|02. Of Blind Alleys and Things that Have Worked: History's Lessons on Reducing Maternal Mortality|
It has taken the international community up to the 1990s to realise that the important thing is that deliveries are far safer with professional assistance, and that when a serious problem appears a pregnant woman should have access to an appropriately equipped health service.
Antenatal care or delivery attendance by TBAs without professional obstetric care cannot achieve the same. If the necessity of referral level obstetric care has now become obvious, the need for professional assistance to all deliveries - essential obstetric care - still meets only with limited support, and the medical assistance model clearly is favoured over midwifery. The end result is that some countries have invested all in institutionalisation and medicalisation of childbirth. Others, still put their hopes in antenatal screening and TBAs.
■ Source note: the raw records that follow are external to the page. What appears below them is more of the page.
(* ===== verification/Machine.v ===== *)
(** * A machine with containers

    A small world that answers the commands of docker and podman the way [Runtime] says,
    for the theorems on the node providers to be applied to: containers and volumes, what
    the provider remembers, and the versions that are built into the image. *)

From S2P Require Import Prelude State Concurrent GoStr Exec KindConfig Nodes Docker Network Create Runtime Images.
Local Open Scope Z_scope.
Local Open Scope go_scope.
Local Open Scope stdpp_scope.

Definition plain_lineb (s : string) : bool :=
  all_chars (λ c, negb (Nat.eqb (Ascii.nat_of_ascii c) 10) && negb (Nat.eqb (Ascii.nat_of_ascii c) 13)) s.
Definition no_eqb (s : string) : bool := negb (bool_decide (char_in "=" s)).
Definition one_key (v : volume) : bool := match vo_keys v with [] | [_] => true | _ => false end.
Definition good (boxes : list box) (volumes : list volume) : bool :=
  bool_decide (NoDup (bx_name <$> boxes)) && forallb (λ n, plain_lineb n && no_eqb n) (bx_name <$> boxes) &&
  (bool_decide (NoDup (vo_name <$> volumes)) && forallb (λ n, plain_lineb n && (n <>s "")) (vo_name <$> volumes) &&
   forallb one_key volumes).

Record machine := mkMachine {
  mc_boxes : list box;
  mc_volumes : list volume;
  mc_info : option ProviderInfo;
  mc_capx : CAPX_Options;
  mc_good : good mc_boxes mc_volumes = true
}.

(** The machine with these containers and volumes, if it can have them. *)
Definition remake (m : machine) (bs : list box) (vs : list volume) : option machine :=
  match Bool.bool_dec (good bs vs) true with
  | left H => Some (mkMachine bs vs (mc_info m) (mc_capx m) H)
  | right _ => None
  end.

Lemma remake_Some m bs vs m' : remake m bs vs = Some m' → mc_boxes m' = bs ∧ mc_volumes m' = vs.
Proof. unfold remake. destruct (Bool.bool_dec _ _); [|done]. by intros [= <-]. Qed.
Lemma remake_good m bs vs : good bs vs = true → ∃ m', remake m bs vs = Some m'.
Proof. intros H. unfold remake. destruct (Bool.bool_dec _ _); [eauto|done]. Qed.

Lemma forallb_iff {A} (P : A → bool) (Q : A → Prop) l : (∀ x, P x = true ↔ Q x) → forallb P l = true ↔ Forall Q l.
Proof.
  intros HPQ. induction l as [|x l IH]; [split; [constructor|done]|].
  cbn [forallb]. by rewrite andb_true_iff, Forall_cons, HPQ, IH.
Qed.
Lemma good_iff bs vs : good bs vs = true ↔
  NoDup (bx_name <$> bs) ∧ Forall (λ n, plain_line n ∧ ¬ char_in "=" n) (bx_name <$> bs) ∧
  NoDup (vo_name <$> vs) ∧ Forall (λ n, plain_line n ∧ n ≠ "") (vo_name <$> vs) ∧ Forall (λ v, one_key v = true) vs.
Proof.
  unfold good. rewrite !andb_true_iff, !bool_decide_eq_true.
  rewrite (forallb_iff _ (λ n, plain_line n ∧ ¬ char_in "=" n)); [|intros x; unfold no_eqb; by rewrite andb_true_iff, negb_true_iff, bool_decide_eq_false].
  rewrite (forallb_iff _ (λ n, plain_line n ∧ n ≠ "")), (forallb_iff one_key _ vs (λ _, reflexivity _)); [tauto|].
  intros x. rewrite andb_true_iff, negb_true_iff, String.eqb_neq. done.
Qed.

Lemma NoDup_fmap_filter {A B} (f : A → B) (g : A → bool) l : NoDup (f <$> l) → NoDup (f <$> List.filter g l).
Proof.
  induction l as [|x l IH]; [done|]. rewrite fmap_cons, NoDup_cons. intros [Hx Hl]. cbn [List.filter].
  destruct (g x); [|by apply IH]. rewrite fmap_cons, NoDup_cons. split; [|by apply IH].
  intros (y & E & Hy)%list_elem_of_fmap. apply Hx. rewrite E. apply list_elem_of_fmap_2. apply list_elem_of_In in Hy.
  apply filter_In in Hy as [Hy _]. by apply list_elem_of_In.
Qed.
Lemma Forall_fmap_filter {A B} (f : A → B) (P : B → Prop) (g : A → bool) l :
  Forall P (f <$> l) → Forall P (f <$> List.filter g l).
Proof.
  rewrite !Forall_fmap, !Forall_forall. intros H x Hx. apply list_elem_of_In, filter_In in Hx as [Hx _].
  by apply H, list_elem_of_In.
Qed.
Lemma Forall_filter {A} (P : A → Prop) (g : A → bool) l : Forall P l → Forall P (List.filter g l).
Proof.
  rewrite !Forall_forall. intros H x [Hx _]%list_elem_of_In%filter_In. by apply H, list_elem_of_In.
Qed.
Lemma good_filter f g m : good (List.filter f (mc_boxes m)) (List.filter g (mc_volumes m)) = true.
Proof.
  pose proof (mc_good m) as (H1 & H2 & H3 & H4 & H5)%good_iff. apply good_iff.
  split_and!; auto using NoDup_fmap_filter, Forall_fmap_filter, Forall_filter.
Qed.

(** ** Commands *)

Definition does (m : machine) (o : option machine) (out : string) : outcome * machine :=
  match o with
  | Some m' => (mkOutcome out out None, m')
  | None => (mkOutcome "" "no" (Some "exit status 125"), m)
  end.

Definition after_eq (s : string) : string := match cut_at "="%char s with Some (_, t) => t | None => s end.
Definition ps (m : machine) (filter : string) : string :=
  let cluster := after_eq (after_eq filter) in
  unlines (bx_name <$> List.filter (of_cluster cluster) (mc_boxes m)).
Definition inspect_role (m : machine) (n : string) : string :=
  match List.filter (λ b, bx_name b =s n) (mc_boxes m) with
  | b :: _ => default "" (bx_labels b !! nodeRoleLabelKey) +:+ newline
  | [] => newline
  end.

(** The containers that use a volume: the node that it was made for. *)
Definition users (m : machine) (name : string) : list string :=
  concat (vo_keys <$> List.filter (λ v, vo_name v =s name) (mc_volumes m)).
Definition volume_command (m : machine) (args : list string) : outcome * machine :=
  match args with
  | "create" :: rest =>
      let key := match cut_at "="%char (List.nth 1 rest "") with Some (k, _) => k | None => "" end in
      let name := "volume-" +:+ Itoa (Z.of_nat (length (mc_volumes m))) in
      does m (remake m (mc_boxes m) (mkVolume name [key] :: mc_volumes m)) (name +:+ newline)
  | "ls" :: rest =>
      let key := after_eq (List.nth 1 rest "") in
      does m (Some m) (unlines (vo_name <$> List.filter (has_key key) (mc_volumes m)))
  | "rm" :: rest =>
      let names := match rest with _ :: names => names | [] => [] end in
      does m (remake m (List.filter (λ b, negb (among (concat (map (users m) names)) b)) (mc_boxes m)) (List.filter (λ v, negb (str_in (vo_name v) names)) (mc_volumes m))) ""
  | _ => does m None ""
  end.

(** The program is [rt]; [refused] says which containers cannot be made; [answer] is what the other commands
    print. *)
Section commands.
Context (rt : string) (refused : string → bool) (answer : list string → string).

Definition machine_command (c : string) (rest args : list string) (m : machine) : outcome * machine :=
  if c =s "run" then
    match rest with
    | _ :: name :: args =>
        does m (if refused name then None
                else remake m (mkBox name (labels_of args) :: mc_boxes m) (mc_volumes m)) ""
    | _ => does m None ""
    end
  else if c =s "rm" then
    let names := match rest with _ :: _ :: names => names | _ => [] end in
    does m (remake m (List.filter (λ b, negb (among names b)) (mc_boxes m)) (mc_volumes m)) ""
  else if c =s "ps" then does m (Some m) (ps m (List.nth 2 rest ""))
  else if c =s "inspect" then
    does m (Some m) (if List.nth 1 rest "" =s rt_label_format nodeRoleLabelKey
                     then inspect_role m (List.nth 2 rest "") else answer args)
  else if c =s "volume" then volume_command m rest
  else does m (Some m) (answer args).
Definition machine_host (args : list string) (_ : option string) (m : machine) : outcome * machine :=
  match args with
  | r :: c :: rest => if r =s rt then machine_command c rest args m else does m (Some m) (answer args)
  | _ => does m (Some m) ""
  end.
Definition machine_exec : HostExec machine := {| host := machine_host; shell_Quote := λ s, s |}.

Lemma machine_host_rt c rest stdin m o m' : machine_host (rt :: c :: rest) stdin m = (o, m') →
  machine_command c rest (rt :: c :: rest) m = (o, m').
Proof. unfold machine_host. by rewrite String.eqb_refl. Qed.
Only a minority is investing in the now - at last - WHO-recommended essential obstetric care. EOC is much more credible for and readily accepted by the medical community than the ANC-TBA strategies of the 1970s. Where resources are available EOC expands rapidly and maternal mortality drops. The downside is that it also easily gets translated into institutionalisation and technologisation of delivery. In Thailand, for example, the midwifery association has ceased to exist in the early 1990s, and as a rule deliveries now take place in hospitals: 28% through caesarean section.
In countries with severe resource constraints, however, there remain major problems in implementing these strategies. First, because huge investments in time and money are necessary to train the required numbers of professionals: midwives are scarce, 1 per 300,000 inhabitants in a 1990 estimate (Kwast 1991), especially outside the capital cities. Huge investments in time and money are necessary also to provide the necessary referral facilities able to complement a still to be created network of professional assistance to normal deliveries. Resources are not enough, though. Accessibility also has financial, cultural and psychosocial aspects (Jaffré & Prual 1994). Perhaps the most intractable and important issue is that of the accountability of professionals: for the quality of what is done in the hospital, and for what is not done outside (Nasah 1992, Derveeuw et al. 1999).